TALLAHASSEE — Call it the Rick Scott retribution tour.
6 Months Ago
5 Months Ago
5 Months Ago
Sure, the Republican Governor’s office called his stops in Cape Coral, Tampa, Panama City, and Jacksonville this week the "Fighting for Florida’s Jobs" tour. But they all coincidentally have one big thing in common.
All four stops have been in the districts of four of the nine House Republicans who last week voted to killed two of his most cherished agencies: Enterprise Florida and Visit Florida. And in each stop Scott was sure to remind business leaders that their locally elected representative was part of the group of nine Republicans that defied him and voted to completely eliminate those two agencies.

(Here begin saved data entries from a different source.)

(* ===== verification/KvWitness.v ===== *)
(** * A cluster and tags for the checker

    The theorem of KvSound.v applied: a cluster that answers from its store, and a
    tag for each of the 16384 slots, found by running the table of the checksum
    backwards. *)
From S2P Require Import Prelude Prog GoStr Slot ClusterClient KvChecker KvKeys KvSound.

(** ** The table backwards *)

(** Entry [i] of the table; its index by the low byte, one for each byte. *)
Definition entry (i : Z) : Z := nth (Z.to_nat i) crc16tab 0.
Fixpoint find_low (l : Z) (table : list Z) (i : Z) : Z :=
  match table with
  | [] => 0
  | x :: table => if Z.land x 0xff =? l then i else find_low l table (i + 1)
  end.
Definition by_low (l : Z) : Z := find_low l crc16tab 0.
Definition high (i : Z) : Z := Z.shiftr (entry i) 8.

Definition brace (b : Z) : bool := (b =? 123) || (b =? 125).

(** The first bytes of which the entries agree in six bits: at least three are no
    brace, and their entries have different high bytes. *)
Definition first_bytes (x : Z) : list Z :=
  filter (λ a, brace a = false) (by_low <$> [x; x + 64; x + 128; x + 192]).

(** The two bytes that have the checksum of slot [s], up to its two upper bits. *)
Definition last_index (s : Z) : Z := by_low (Z.land s 0xff).
Definition first_class (s : Z) : Z := Z.lxor (Z.shiftr s 8) (high (last_index s)) mod 64.
Definition tag_for (s : Z) : string :=
  let j := last_index s in
  match find (λ a, negb (brace (Z.lxor (high a) j))) (first_bytes (first_class s)) with
  | Some a => String (val_byte a) (String (val_byte (Z.lxor (high a) j)) "")
  | None => ""
  end.

Lemma forall_below (n : nat) (p : Z → bool) s :
  forallb p (seqZ 0 (Z.of_nat n)) = true → 0 ≤ s < Z.of_nat n → p s = true.
Proof.
  rewrite forallb_forall. intros Hall Hs. apply Hall, list_elem_of_In, elem_of_seqZ. lia.
Qed.

Lemma entry_range i : 0 ≤ i < 256 → 0 ≤ entry i < 2 ^ 16.
Proof.
  intros Hi. pose proof (forall_below 256 (λ i, (0 <=? entry i) && (entry i <? 2 ^ 16)) i
    ltac:(vm_compute; reflexivity) Hi) as He. cbn beta in He. lia.
Qed.

Lemma high_range i : 0 ≤ i < 256 → 0 ≤ high i < 2 ^ 8.
Proof.
  intros Hi. pose proof (entry_range i Hi). unfold high. rewrite Z.shiftr_div_pow2 by lia.
  split; [apply Z.div_pos; lia|]. apply Z.div_lt_upper_bound; lia.
Qed.

Lemma by_low_spec l : 0 ≤ l < 256 → 0 ≤ by_low l < 256 ∧ Z.land (entry (by_low l)) 0xff = l.
Proof.
  intros Hl. pose proof (forall_below 256
    (λ l, (0 <=? by_low l) && (by_low l <? 256) && (Z.land (entry (by_low l)) 0xff =? l)) l
    ltac:(vm_compute; reflexivity) Hl) as He. cbn beta in He. lia.
Qed.

Definition class_ok (x : Z) : bool :=
  (3 <=? length (first_bytes x))%nat && bool_decide (NoDup (high <$> first_bytes x))
  && forallb (λ a, (0 <=? a) && (a <? 256) && negb (brace a) && (entry a mod 64 =? x)) (first_bytes x).

Lemma first_bytes_spec x : 0 ≤ x < 64 →
  (3 ≤ length (first_bytes x))%nat ∧ NoDup (high <$> first_bytes x) ∧
  ∀ a, a ∈ first_bytes x → 0 ≤ a < 256 ∧ brace a = false ∧ entry a mod 64 = x.
Proof.
  intros Hx. pose proof (forall_below 64 class_ok x ltac:(vm_compute; reflexivity) Hx) as He.
  apply andb_prop in He as [[Hlen%Nat.leb_le Hnd%bool_decide_eq_true_1]%andb_prop Hall].
  split; [done|]. split; [done|]. intros a Ha%list_elem_of_In.
  rewrite forallb_forall in Hall. specialize (Hall a Ha). destruct (brace a); lia.
Qed.

(** ** Tags *)

(** Three different bytes: one of them is off the two braces. *)
Lemma find_off_braces (f : Z → Z) j (l : list Z) :
  (3 ≤ length l)%nat → NoDup (f <$> l) →
  ∃ a, find (λ a, negb (brace (Z.lxor (f a) j))) l = Some a.
Proof.
  intros Hlen Hnd. destruct (find _ l) as [a|] eqn:Hf; [by exists a|].
  assert (∀ a, a ∈ l → f a = Z.lxor 123 j ∨ f a = Z.lxor 125 j) as Hb.
  { intros a Ha%list_elem_of_In. pose proof (find_none _ _ Hf a Ha) as Hn. cbn beta in Hn.
    unfold brace in Hn. assert (f a = Z.lxor (Z.lxor (f a) j) j) as ->
      by (by rewrite Z.lxor_assoc, Z.lxor_nilpotent, Z.lxor_0_r).
    destruct (Z.eqb_spec (Z.lxor (f a) j) 123) as [->|]; [by left|].
    destruct (Z.eqb_spec (Z.lxor (f a) j) 125) as [->|]; [by right|done]. }
  destruct l as [|a [|b [|c l]]]; simpl in Hlen; try lia.
  rewrite !fmap_cons, !NoDup_cons in Hnd. destruct Hnd as (Ha & Hb' & _).
  rewrite !not_elem_of_cons in Ha. rewrite !not_elem_of_cons in Hb'.
  destruct Ha as (? & ? & _), Hb' as (? & _).
  destruct (Hb a), (Hb b), (Hb c); (congruence || set_solver).
Qed.

Lemma tag_for_bytes s : 0 ≤ s < slotNumber → ∃ a,
  let j := last_index s in
  tag_for s = String (val_byte a) (String (val_byte (Z.lxor (high a) j)) "") ∧
  0 ≤ a < 256 ∧ brace a = false ∧ brace (Z.lxor (high a) j) = false ∧
  entry a mod 64 = first_class s.
Proof.
  intros Hs. unfold tag_for. destruct (first_bytes_spec (first_class s)) as (Hlen & Hnd & Hall).
  { apply Z.mod_pos_bound. lia. }
  destruct (find_off_braces high (last_index s) _ Hlen Hnd) as [a Hf]. rewrite Hf.
  apply find_some in Hf as [Ha%list_elem_of_In Hb]. destruct (Hall a Ha) as (? & ? & ?).
  exists a. split; [done|]. destruct (brace (Z.lxor _ _)); [done|]. auto.
Qed.

Lemma crc_two a b : 0 ≤ a < 256 → 0 ≤ b < 256 →
  crc16sum (String (val_byte a) (String (val_byte b) "")) =
    Z.lxor (shl8 (entry a)) (entry (Z.lxor (high a) b)).
Proof.
  intros Ha Hb. unfold crc16sum. cbn [crc16_loop]. rewrite !byte_val_val by done.
  assert (∀ crc b, crc_step crc b =
    Z.lxor (shl8 crc) (entry (Z.land (Z.lxor (Z.land (Z.shiftr crc 8) 0xff) b) 0xff))) as Hstep by done.
  assert (∀ x, 0 ≤ x < 2 ^ 8 → Z.land x 0xff = x) as Hid
    by (intros x Hx; change 0xff with (Z.ones 8); rewrite Z.land_ones by lia; by apply Z.mod_small).
  assert (crc_step 0 a = entry a) as ->
    by (rewrite Hstep; cbn [Z.shiftr Z.shiftl Z.land]; by rewrite Z.lxor_0_l, Hid).
  rewrite Hstep. fold (high a). rewrite (Hid (high a)) by (by apply high_range).
  rewrite Hid; [done|]. apply lxor_range; [lia|by apply high_range|done].
Qed.

Lemma testbit_mod_eq n x y i : 0 ≤ i < n → x mod 2 ^ n = y mod 2 ^ n → Z.testbit x i = Z.testbit y i.
Proof.
  intros Hi Heq. rewrite <- (Z.mod_pow2_bits_low x n i), <- (Z.mod_pow2_bits_low y n i) by lia.
  by rewrite Heq.
Qed.

Lemma testbit_above n x i : 0 ≤ x < 2 ^ n → 0 ≤ n ≤ i → Z.testbit x i = false.
Proof. intros Hx Hi. rewrite <- (Z.mod_small x (2 ^ n)) by done. apply Z.mod_pow2_bits_high. lia. Qed.

Lemma slot_bits s a : 0 ≤ s < slotNumber →
  entry a mod 64 = first_class s →
  Z.lxor (shl8 (entry a)) (entry (last_index s)) mod slotNumber = s.
Proof.
  intros Hs Ha. set (j := last_index s).
  assert (Z.land (entry j) 0xff = Z.land s 0xff) as Hj.
  { apply by_low_spec. change 0xff with (Z.ones 8). rewrite Z.land_ones by lia. apply Z.mod_pos_bound. lia. }
  change 0xff with (Z.ones 8) in Hj. rewrite !Z.land_ones in Hj by lia.
  change slotNumber with (2 ^ 14) in *. apply Z.bits_inj'. intros n Hn.
  destruct (Z.ltb_spec n 14) as [Hlt|Hge].
  2: { rewrite Z.mod_pow2_bits_high by lia. symmetry. by apply (testbit_above 14). }
  rewrite Z.mod_pow2_bits_low, Z.lxor_spec by lia. unfold shl8.
  change 0xffff with (Z.ones 16). rewrite Z.land_ones, Z.mod_pow2_bits_low by lia.
  destruct (Z.ltb_spec n 8) as [Hlow|Hhigh].
  - rewrite Z.shiftl_spec_low by lia. by apply (testbit_mod_eq 8).
  - rewrite Z.shiftl_spec_high by lia. rewrite (testbit_mod_eq 6 _ (Z.lxor (Z.shiftr s 8) (high j)) (n - 8)) by (done || lia).
    unfold high. rewrite Z.lxor_spec, !Z.shiftr_spec by lia. replace (n - 8 + 8) with n by lia.
    by destruct (Z.testbit s n), (Z.testbit (entry j) n).
Qed.

Lemma brace_In b t : 0 ≤ b < 256 → brace b = false →
  str_In "{"%char t = false → str_In "}"%char t = false →
  str_In "{"%char (String (val_byte b) t) = false ∧ str_In "}"%char (String (val_byte b) t) = false.
Proof.
  intros Hb Hne Ho Hc. cbn [str_In]. rewrite Ho, Hc. unfold brace in Hne.
  assert (∀ c : Ascii.ascii, byte_val c ≠ b → bool_decide (c = val_byte b) = false) as Hd.
  { intros c Hcb. apply bool_decide_false. intros ->. by rewrite byte_val_val in Hcb. }
  split; rewrite Hd; try done.
  - change (byte_val "{"%char) with 123. lia.
  - change (byte_val "}"%char) with 125. lia.
Qed.

Lemma tag_for_ok s : 0 ≤ s < slotNumber →
  Slot (tag_for s) = s ∧ tag_for s ≠ "" ∧
  str_In "{"%char (tag_for s) = false ∧ str_In "}"%char (tag_for s) = false.
Proof.
  intros Hs. destruct (tag_for_bytes s Hs) as (a & Htag & Ha & Hba & Hbb & Hclass).
  cbn zeta in Htag. rewrite Htag. set (j := last_index s) in *.
  assert (0 ≤ j < 256) as Hj.
  { apply by_low_spec. change 0xff with (Z.ones 8). rewrite Z.land_ones by lia. apply Z.mod_pos_bound. lia. }
  assert (0 ≤ Z.lxor (high a) j < 256) as Hb by (apply (lxor_range 8); [lia|by apply high_range|done]).
  destruct (brace_In _ "" Hb Hbb eq_refl eq_refl) as [Ho Hc].
  destruct (brace_In _ _ Ha Hba Ho Hc) as [Ho' Hc']. split; [|done].
  unfold Slot. cbn [String.eqb]. rewrite Key_plain, crc_two by done.
  rewrite <- Z.lxor_assoc, Z.lxor_nilpotent, Z.lxor_0_l. by apply slot_bits.
Qed.

(** ** The tags of a checker *)

Definition tags : list string := tag_for <$> seqZ 0 slotNumber.

Lemma tags_all_ok : tags_ok tags.
Proof.
  intros s Hs. assert (getTag tags s = tag_for s) as ->; [|by apply tag_for_ok].
  unfold getTag, tags. rewrite list_lookup_fmap, lookup_seqZ_lt by lia.
  change (tag_for (0 + Z.of_nat (Z.to_nat s)) = tag_for s). by rewrite Z2Nat.id by lia.
Qed.

(** ** A cluster *)

(** Each command is accepted and answered from the store. *)
Definition honest_reply (cmd : command) (st : kvs) : result cerror rvalue :=
  match cmd with
  | CmdGet k => match st !! k with Some s => Ok (RStr s) | None => Err redis_Nil end
  | CmdMGet ks | CmdEval _ ks _ => Ok (RList (value_of st <$> ks))
  | _ => Ok (RStr "OK")
  end.

Definition honest : env checker := λ h o,
  match o return checker_ans o with
  | Send _ cmd => honest_reply cmd (store ∅ h)
  | CtxDone => false
  | WaitN _ => None
  | RandInt => exist _ 0 (Z.le_refl 0)
  | NormSlot => 8192
  | UnixNano => 0
  | UUID => "uuid"
  | MapOrder m => exist _ (map_to_list m).*1 (Permutation_refl _)
  end.

Lemma honest_respects id : respects (cluster ∅ id) honest.
Proof.
  intros h [a cmd| |n| | | | |m]; try done. cbn. destruct cmd as [k| | | | | |]; cbn; try done.
  destruct (store ∅ h !! k) as [s|] eqn:Hk; [by exists s|]. split; [by left|].
  intros k' [= <-] _. done.
Qed.

Lemma checker_no_false_alarm_witness :
  tags_ok tags ∧ respects (cluster ∅ 1) honest ∧
  ∃ h' ck' err,
    run_from honest [] (ck ← newKVChecker 1 ∅ tags;
      loopCheck (MkClusterClient "127.0.0.1:5299" false) 1000 ck) = (h', Some (ck', err)) ∧
    match err with Some e => ¬ alarm e | None => agree 1 ck' (store ∅ h') end ∧
    ∀ address cmd x, Ev (Σ := checker) (Send address cmd) x ∈ h' → cmd_ok 1 cmd.
Proof.
  split; [exact tags_all_ok|]. split; [exact (honest_respects 1)|].
  exact (checker_no_false_alarm 1 tags tags_all_ok (MkClusterClient "127.0.0.1:5299" false) honest
           1000 ∅ eq_refl (honest_respects 1)).
Defined.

The political stakes of the agencies are huge for Scott. He’s tied his tenure as governor on these two agencies, which he claims have been keys to Florida creating 1.2 million private sector jobs since he was elected.
House Republicans have moved to kill the agencies, saying both are a forms of "corporate welfare" that put the government in the role of picking some companies over others to get funding.
In Tampa on Monday, Scott responded by literally standing in Rep. Shawn Harrison’s district at Tampa when he went off on the Republican for backing the plan.
"I am shocked, right here locally Shawn Harrison voted against Visit Florida and Enterprise Florida," Scott told reporters after repeatedly telling business leaders at the Museum of Science and Industry that Harrison voted for the bill to kill the agencies.
Harrison responded on Twitter, telling supporters that as a small business owner he’s never taken incentive dollars and that "taxpayer funded job creators should prove themselves!"
Later it was off to Flagler Beach, where Scott launched into Rep. Paul Renner, whose district includes Flagler Beach.
"I was shocked last week your local state Rep. Paul Renner presented a bill in a House committee to completely eliminate Visit Florida and Enterprise Florida," Scott told dozens of local business owners.
In case anyone didn’t catch the name, Scott went after Renner two more times during the roundtable and singled him out again when speaking to the media later. At one point he accused Renner of essentially saying he thinks Flagler Beach has enough jobs and doesn’t need any more.
"But your politicians in Tallahassee today are saying, in your area, that they don’t need any more jobs," Scott said. "That is exactly what Rep. Paul Renner said."
Renner didn’t exactly say that, but has declared economic incentives as unfair because not every business gets taxpayer support.
Scott’s hit list also put him in Cape Coral earlier on Monday and then in Panama City early Tuesday. State Reps Dane Eagle, R-Cape Coral, and Jay Trumbull, R- Panama City, also voted for the bill to kill the agencies.
In each of the stops, Scott’s has also had a handout that shows overall job creation in each county, the drop in the unemployment rate, and jobs that Enterprise Florida has been responsible for bringing to the area.
Scott hasn’t shown up in everyone’s backyard yet. For instance, Scott has yet to hit Sarasota County where both Reps Julio Gonzalez and Alex Miller are from. Both voted for the bill as well. But there, one of Scott’s biggest supporters and an influential donor to local candidates, Jesse Biter, penned a letter to the Sarasota Herald-Tribune where he accused Miller and Gonzalez of betraying the business community.
"We deserve better than Alex and Julio," Biter, a member of Enterprise Florida’s board of directors, wrote in the letter.
It’s hardly the first time Scott has tried to use public pressure to get what he wants out of the Legislature. Last January, Scott had a campaign-style bus tour and used television commercials to try to pressure state lawmakers to boost funding for Enterprise Florida.
It failed. Instead of getting $250 million for job incentive programs, Scott got nothing.
Last week, the House Careers & Competition Subcommittee voted 10-5 to kill those two agencies. Nine of the panel’s 10 Republicans voted for the bill. The only Republican to oppose the plan was Rep. Joe Gruters, R-Sarasota, a longtime ally of Scott’s who sounded much like Scott in defending those agencies before the vote.
"Jobs, jobs jobs," Gruters said just moments before committee voted to kill the agencies. "The state wins when we bring targeted industries to our communities. We will have another economic downturn and we need to do everything we can to diversify our economy."